We are, of course, as faddish in our treatment of the spirit world as in our relationship to everything else. For the past few years we have been enchanted with the Devil and his infernal legions. Witches and wizards have become all too predictable a part of our lives, from T.V. comedies to college courses. Films of diabolical possession and exorcism, or even diabolical impregnation and parturition have shocked and titillated the masses. Americans apparently find the notions of Old Ned both charmingly ridiculous and ominously believable. Taught in our youth to accept the literal reality of the Devil, we are ridiculed in our maturity for such belief. The trivialization of the occult is an extension of this attack on the theology of evil, a cheapening of it that reduces sin to entertainment.

C. S. Lewis has his charming Screwtape note that one of the Devil’s favorite ploys is the encouragement of the disbelief in his own infernal reality. Once convinced that evil is no more than superstitious flim-flam, we can relax, content in our faith in human decency and self-sufficiency. The medieval image of the good angel and the bad angel fighting for the soul is laughingly reduced to Flip Wilson’s “The debbil made me do it.”

Tolstoy believed in evil, in the reality of Satan, in “the power of darkness.” So did Dostoyevsky; so does Solzhenitsyn. Even Conrad, for whom evil was in the universe, not beyond it, saw that deep in the human being lay “the heart of darkness.” Graham Greene believes this in an impressively literal and supernatural way. So did Dorothy L. Sayers. In fact, she studied how the Devil has fared in literature. And she wrote her own version of one of the most famous “devil plays.”

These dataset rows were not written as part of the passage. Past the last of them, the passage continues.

(* ===== verification/GoStrings.v ===== *)
(** * Go strings

    A Go string is a sequence of bytes: Rocq's [string], one [ascii] per byte.
    The functions of [strings], [strconv] and [unicode/utf8] that the source
    calls are modelled here, at the level of runes where Go works on runes.

    Case mapping: [to_lower_rune] and [to_upper_rune] map the ASCII letters and
    the four non-ASCII runes whose image is ASCII exactly; every other
    non-ASCII rune is left as it is, where Go maps it to a non-ASCII rune.
    Every caller modelled here compares the image with ASCII text only, or
    replaces what is not ASCII. *)
From S2P Require Import Prelude.
From Stdlib Require Import Ascii DecimalString.
Open Scope string_scope.

(** ** Bytes *)

Definition byte_of (c : ascii) : N := N_of_ascii c.
Definition bytes (s : string) : list N := byte_of <$> String.list_ascii_of_string s.
Definition of_bytes (l : list N) : string := String.string_of_list_ascii (ascii_of_N <$> l).
Definition len (s : string) : Z := Z.of_nat (String.length s).

(** ** UTF-8 decoding, as [utf8.DecodeRuneInString] does it *)

Definition RuneError : N := 65533.

Definition cont (b : N) : bool := (128 <=? b)%N && (b <=? 191)%N.

Definition valid2 (b0 b1 : N) : bool := (194 <=? b0)%N && (b0 <=? 223)%N && cont b1.

Definition valid3 (b0 b1 b2 : N) : bool :=
  (224 <=? b0)%N && (b0 <=? 239)%N && cont b1 && cont b2 &&
  (if (b0 =? 224)%N then (160 <=? b1)%N else true) &&
  (if (b0 =? 237)%N then (b1 <=? 159)%N else true).

Definition valid4 (b0 b1 b2 b3 : N) : bool :=
  (240 <=? b0)%N && (b0 <=? 244)%N && cont b1 && cont b2 && cont b3 &&
  (if (b0 =? 240)%N then (144 <=? b1)%N else true) &&
  (if (b0 =? 244)%N then (b1 <=? 143)%N else true).

Definition rune2 (b0 b1 : N) : N := (b0 mod 32 * 64 + b1 mod 64)%N.
Definition rune3 (b0 b1 b2 : N) : N := (b0 mod 16 * 4096 + b1 mod 64 * 64 + b2 mod 64)%N.
Definition rune4 (b0 b1 b2 b3 : N) : N :=
  (b0 mod 8 * 262144 + b1 mod 64 * 4096 + b2 mod 64 * 64 + b3 mod 64)%N.

(** The runes of a byte sequence with the bytes each was read from; an invalid
    byte is one [RuneError] of width one. *)
Fixpoint decode (bs : list N) : list (N * list N) :=
  match bs with
  | [] => []
  | b0 :: t0 =>
      if (b0 <? 128)%N then (b0, [b0]) :: decode t0 else
      match t0 with
      | [] => (RuneError, [b0]) :: decode t0
      | b1 :: t1 =>
          if valid2 b0 b1 then (rune2 b0 b1, [b0; b1]) :: decode t1 else
          match t1 with
          | [] => (RuneError, [b0]) :: decode t0
          | b2 :: t2 =>
              if valid3 b0 b1 b2 then (rune3 b0 b1 b2, [b0; b1; b2]) :: decode t2 else
              match t2 with
              | [] => (RuneError, [b0]) :: decode t0
              | b3 :: t3 =>
                  if valid4 b0 b1 b2 b3
                  then (rune4 b0 b1 b2 b3, [b0; b1; b2; b3]) :: decode t3
                  else (RuneError, [b0]) :: decode t0
              end
          end
      end
  end.

(** [for _, r := range s]. *)
Definition runes (s : string) : list N := fst <$> decode (bytes s).

(** [utf8.Valid]: an error rune of width one is an invalid byte. *)
Definition utf8_valid (s : string) : bool :=
  forallb (fun rb => negb ((rb.1 =? RuneError)%N && (length rb.2 =? 1)%nat)) (decode (bytes s)).

(** ** Trimming *)

(** [unicode.IsSpace]. *)
Definition is_space (r : N) : bool :=
  ((9 <=? r) && (r <=? 13) || (r =? 32) || (r =? 133) || (r =? 160) || (r =? 5760)
   || (8192 <=? r) && (r <=? 8202) || (r =? 8232) || (r =? 8233) || (r =? 8239)
   || (r =? 8287) || (r =? 12288))%N.

Fixpoint drop_while {A} (p : A -> bool) (l : list A) : list A :=
  match l with
  | [] => []
  | x :: l' => if p x then drop_while p l' else l
  end.

Definition trim_by {A} (p : A -> bool) (l : list A) : list A :=
  reverse (drop_while p (reverse (drop_while p l))).

(** [strings.TrimSpace]. *)
Definition trim_space (s : string) : string :=
  of_bytes (mjoin (snd <$> trim_by (fun rb => is_space rb.1) (decode (bytes s)))).

(** [strings.Trim], [TrimLeft] and [TrimRight] with a cutset of ASCII bytes. *)
Definition trim_cut (cut : list ascii) (s : string) : string :=
  String.string_of_list_ascii
    (trim_by (fun c => bool_decide (c ∈ cut)) (String.list_ascii_of_string s)).

Definition trim_right_cut (cut : list ascii) (s : string) : string :=
  String.string_of_list_ascii
    (reverse (drop_while (fun c => bool_decide (c ∈ cut)) (reverse (String.list_ascii_of_string s)))).

(** ** Prefixes, substrings, splitting *)

Definition has_prefix (s p : string) : bool := String.prefix p s.

Definition has_suffix (s p : string) : bool :=
  let n := String.length s in let m := String.length p in
  (m <=? n)%nat && bool_decide (String.substring (n - m) m s = p).

Definition trim_prefix (s p : string) : string :=
  if has_prefix s p
  then String.substring (String.length p) (String.length s - String.length p) s else s.

(** [strings.Contains]. *)
Fixpoint contains_sub (s sub : string) : bool :=
  has_prefix s sub ||
  match s with EmptyString => false | String _ s' => contains_sub s' sub end.

(** [strings.Split] with a one-byte separator. *)
Fixpoint split_on (sep : ascii) (s : string) : list string :=
  match s with
  | EmptyString => [""]
  | String c s' =>
      if Ascii.eqb c sep then "" :: split_on sep s'
      else match split_on sep s' with
           | p :: ps => String c p :: ps
           | [] => [String c ""]
           end
  end.

Definition join (sep : string) (l : list string) : string := String.concat sep l.

(** ** Case *)

Definition to_lower_rune (r : N) : N :=
  if ((65 <=? r) && (r <=? 90))%N then (r + 32)%N
  else if (r =? 304)%N then 105%N      (* U+0130, dotted capital I *)
  else if (r =? 8490)%N then 107%N     (* U+212A, Kelvin sign *)
  else r.

Definition to_upper_rune (r : N) : N :=
  if ((97 <=? r) && (r <=? 122))%N then (r - 32)%N
  else if (r =? 305)%N then 73%N       (* U+0131, dotless i *)
  else if (r =? 383)%N then 83%N       (* U+017F, long s *)
  else r.

(** A rune that keeps its code keeps its bytes. *)
Definition map_runes (f : N -> N) (s : string) : string :=
  of_bytes (mjoin ((fun rb => if (f rb.1 =? rb.1)%N then rb.2 else [f rb.1]) <$> decode (bytes s))).

Definition to_lower (s : string) : string := map_runes to_lower_rune s.
Definition to_upper (s : string) : string := map_runes to_upper_rune s.

(** Unicode's case tables: [fold_rune] sends a rune to the representative of
    its simple-folding orbit, [upper_rune] is [unicode.ToUpper]. What the model
    relies on is their ASCII part. *)
Class UnicodeCase := {
  fold_rune : N -> N;
  upper_rune : N -> N;
  fold_ascii : forall r, (r < 128)%N -> fold_rune r = to_lower_rune r;
  upper_ascii : forall r, (r < 128)%N -> upper_rune r = to_upper_rune r }.

Definition ascii_case : UnicodeCase.
Proof. by refine {| fold_rune := to_lower_rune; upper_rune := to_upper_rune |}. Defined.

(** [strings.EqualFold]. *)
Definition equal_fold `{UnicodeCase} (s t : string) : bool :=
  bool_decide (fold_rune <$> runes s = fold_rune <$> runes t).

(** ** Numbers *)

Definition digit_of (c : ascii) : option Z :=
  let n := Z.of_N (byte_of c) in
  if ((48 <=? n) && (n <=? 57))%Z then Some (n - 48)%Z else None.

Fixpoint digits_value (acc : Z) (s : string) : option Z :=
  match s with
  | EmptyString => Some acc
  | String c s' => d ← digit_of c; digits_value (acc * 10 + d)%Z s'
  end.

(** [strconv.ParseInt(s, 10, 64)]: the value and whether it failed. A range
    error still returns the nearest bound; a syntax error returns zero. *)
Definition parse_int (s : string) : Z * bool :=
  let '(neg, body) := match s with
    | String "-"%char t => (true, t)
    | String "+"%char t => (false, t)
    | _ => (false, s)
    end in
  match body with
  | EmptyString => (0%Z, true)
  | _ =>
      match digits_value 0 body with
      | None => (0%Z, true)
      | Some n =>
          if neg then if (2 ^ 63 <? n)%Z then (min_int64, true) else ((- n)%Z, false)
          else if (max_int64 <? n)%Z then (max_int64, true) else (n, false)
      end
  end.

(** [strconv.FormatInt(n, 10)]. *)
Definition format_int (n : Z) : string := NilEmpty.string_of_int (Z.to_int n).

Definition nat_digits (n : nat) : string := NilEmpty.string_of_uint (Nat.to_uint n).

Fixpoint repeat_char (c : ascii) (n : nat) : string :=
  match n with O => "" | S n' => String c (repeat_char c n') end.

(** Pads with zeros on the left: [%0wd] of a non-negative number. *)
Definition pad_zero (w : nat) (s : string) : string :=
  repeat_char "0" (w - String.length s) +:+ s.

(** ** Hexadecimal *)

Definition hex_digit (n : N) : ascii :=
  ascii_of_N (if (n <? 10)%N then 48 + n else 87 + n)%N.

(** [hex.EncodeToString]. *)
Definition hex_encode (s : string) : string :=
  String.string_of_list_ascii
    (b ← String.list_ascii_of_string s; [hex_digit (byte_of b / 16)%N; hex_digit (byte_of b mod 16)%N]).

(** ** Order: Go compares strings by bytes *)

Definition string_leb (s t : string) : bool := String.leb s t.
Definition string_le (s t : string) : Prop := String.leb s t = true.
#[export] Instance string_le_dec : RelDecision string_le.
Proof. intros s t. unfold string_le. apply _. Defined.

Definition sort_strings (l : list string) : list string := merge_sort string_le l.

(** ** Lemmas *)

Lemma byte_of_inj : Inj (=) (=) byte_of.
Proof. intros a b H. rewrite <- (ascii_N_embedding a), <- (ascii_N_embedding b). unfold byte_of in H. congruence. Qed.

Lemma of_bytes_bytes s : of_bytes (bytes s) = s.
Proof.
  unfold of_bytes, bytes. rewrite <- list_fmap_compose.
  rewrite (list_fmap_ext _ id).
  - rewrite list_fmap_id. apply String.string_of_list_ascii_of_string.
  - intros i c _. simpl. apply ascii_N_embedding.
Qed.

(** One decoding step: the chunk read, then the induction hypothesis. *)
Ltac chunk IHs := rewrite fmap_cons; cbn [mjoin list_join snd app]; rewrite IHs; [done|cbn; lia].

(** Decoding loses no byte. *)
Lemma decode_concat bs : mjoin (snd <$> decode bs) = bs.
Proof.
  induction bs as [bs IH] using (well_founded_induction (well_founded_ltof _ length)).
  unfold ltof in IH.
  assert (IHs : forall t, (length t < length bs)%nat -> mjoin (snd <$> decode t) = t) by done.
  clear IH. destruct bs as [|b0 t0]; [done|]. cbn [length] in IHs.
  cbn [decode]. destruct (b0 <? 128)%N; [chunk IHs|].
  destruct t0 as [|b1 t1]; [done|].
  destruct (valid2 b0 b1); [chunk IHs|].
  destruct t1 as [|b2 t2]; [chunk IHs|].
  destruct (valid3 b0 b1 b2); [chunk IHs|].
  destruct t2 as [|b3 t3]; [chunk IHs|].
  destruct (valid4 b0 b1 b2 b3); chunk IHs.
Qed.

Lemma string_app_cons c (s t : string) : String c s +:+ t = String c (s +:+ t).
Proof. done. Qed.

Lemma string_app_nil_r (s : string) : s +:+ "" = s.
Proof. induction s as [|c s IH]; [done|]. by rewrite string_app_cons, IH. Qed.

Lemma string_app_inj_l (a s t : string) : a +:+ s = a +:+ t -> s = t.
Proof.
  induction a as [|c a IH]; [done|]. rewrite !string_app_cons. intros [= H]. by apply IH.
Qed.

Lemma string_app_assoc (a b c : string) : (a +:+ b) +:+ c = a +:+ (b +:+ c).
Proof. induction a as [|x a IH]; [done|]. rewrite !string_app_cons. by rewrite IH. Qed.

Lemma string_length_app (a b : string) :
  String.length (a +:+ b) = (String.length a + String.length b)%nat.
Proof. induction a as [|x a IH]; [done|]. rewrite string_app_cons. cbn. by rewrite IH. Qed.

Lemma string_app_inj_r (a b s : string) : a +:+ s = b +:+ s -> a = b.
Proof.
  revert b. induction a as [|c a IH]; intros [|d b] H; [done|..].
  - apply (f_equal String.length) in H. rewrite !string_length_app in H. cbn in H. lia.
  - apply (f_equal String.length) in H. rewrite !string_length_app in H. cbn in H. lia.
  - rewrite !string_app_cons in H. injection H as -> H. f_equal. by apply IH.
Qed.

Lemma has_prefix_app p s : has_prefix (p +:+ s) p = true.
Proof.
  unfold has_prefix. induction p as [|c p IH]; [by destruct s|].
  rewrite string_app_cons. cbn. by case_match.
Qed.

Lemma has_prefix_spec s p : has_prefix s p = true <-> exists t, s = p +:+ t.
Proof.
  split; [|intros [t ->]; apply has_prefix_app].
  unfold has_prefix. revert s. induction p as [|c p IH]; intros s H; [by exists s|].
  destruct s as [|d s]; cbn in H; [done|]. case_match; [|done]. subst.
  destruct (IH _ H) as [t ->]. by exists t.
Qed.

Lemma string_leb_total s t : string_le s t \/ string_le t s.
Proof.
  unfold string_le, String.leb. rewrite (String.compare_antisym s t).
  destruct (String.compare t s); simpl; auto.
Qed.

#[export] Instance string_le_total : Total string_le.
Proof. intros s t. apply string_leb_total. Qed.

Lemma bytes_bound s : Forall (fun b => (b < 256)%N) (bytes s).
Proof. unfold bytes. apply Forall_fmap, Forall_true. intros c. apply N_ascii_bounded. Qed.

(** [utf8.AppendRune] of a valid rune. *)
Definition utf8_encode (r : N) : list N :=
  (if r <? 128 then [r]
   else if r <? 2048 then [192 + r / 64; 128 + r mod 64]
   else if r <? 65536 then [224 + r / 4096; 128 + r / 64 mod 64; 128 + r mod 64]
   else [240 + r / 262144; 128 + r / 4096 mod 64; 128 + r / 64 mod 64; 128 + r mod 64])%N.

(** ** Splitting *)

(** No byte of the string is the separator. *)
Definition free_of (c : ascii) (s : string) : Prop := c ∉ String.list_ascii_of_string s.

Lemma split_on_nonempty sep a : split_on sep a <> [].
Proof. destruct a as [|x a]; cbn [split_on]; [done|]. destruct (Ascii.eqb x sep); [done|]. by destruct (split_on sep a). Qed.

Lemma split_on_app sep a b : split_on sep (a +:+ String sep b) = (split_on sep a ++ split_on sep b)%list.
Proof.
  induction a as [|c a IH].
  { change ("" +:+ String sep b) with (String sep b). cbn [split_on]. by rewrite Ascii.eqb_refl. }
  rewrite string_app_cons. cbn [split_on]. rewrite IH. destruct (Ascii.eqb c sep); [done|].
  pose proof (split_on_nonempty sep a). by destruct (split_on sep a).
Qed.

Lemma split_on_free sep a : free_of sep a -> split_on sep a = [a].
Proof.
  unfold free_of. induction a as [|x a IH]; cbn; [done|]. intros [Hx Ha]%not_elem_of_cons.
  rewrite (proj2 (Ascii.eqb_neq x sep)) by congruence. by rewrite IH.
Qed.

From medieval moralities to modern immoralities, there has been a diminution in the character of Satan. Santayana also noted that the treatment of Mephistopheles in Marlowe’s Faustus and in Goethe’s Faust reflect the cultural intellectual contexts that produced the plays and their audiences. Sayers went further: She notes that Marlowe saw temptation that a faith in human sufficiency leads to damnation. Even though the author was apparently not a Christian, he accepted the doctrine as true. Goethe, on the other hand, did not. His Faust redeems himself through his love of his fellow man and his constant striving. In his view, Satan is no threat to the tireless social activist. And, as Sayers points out, such a man senses no need for supernatural intervention to achieve his salvation. He can handle it all by himself. Thus, the romantic eliminates the human need for God in his elimination of the power of Satan.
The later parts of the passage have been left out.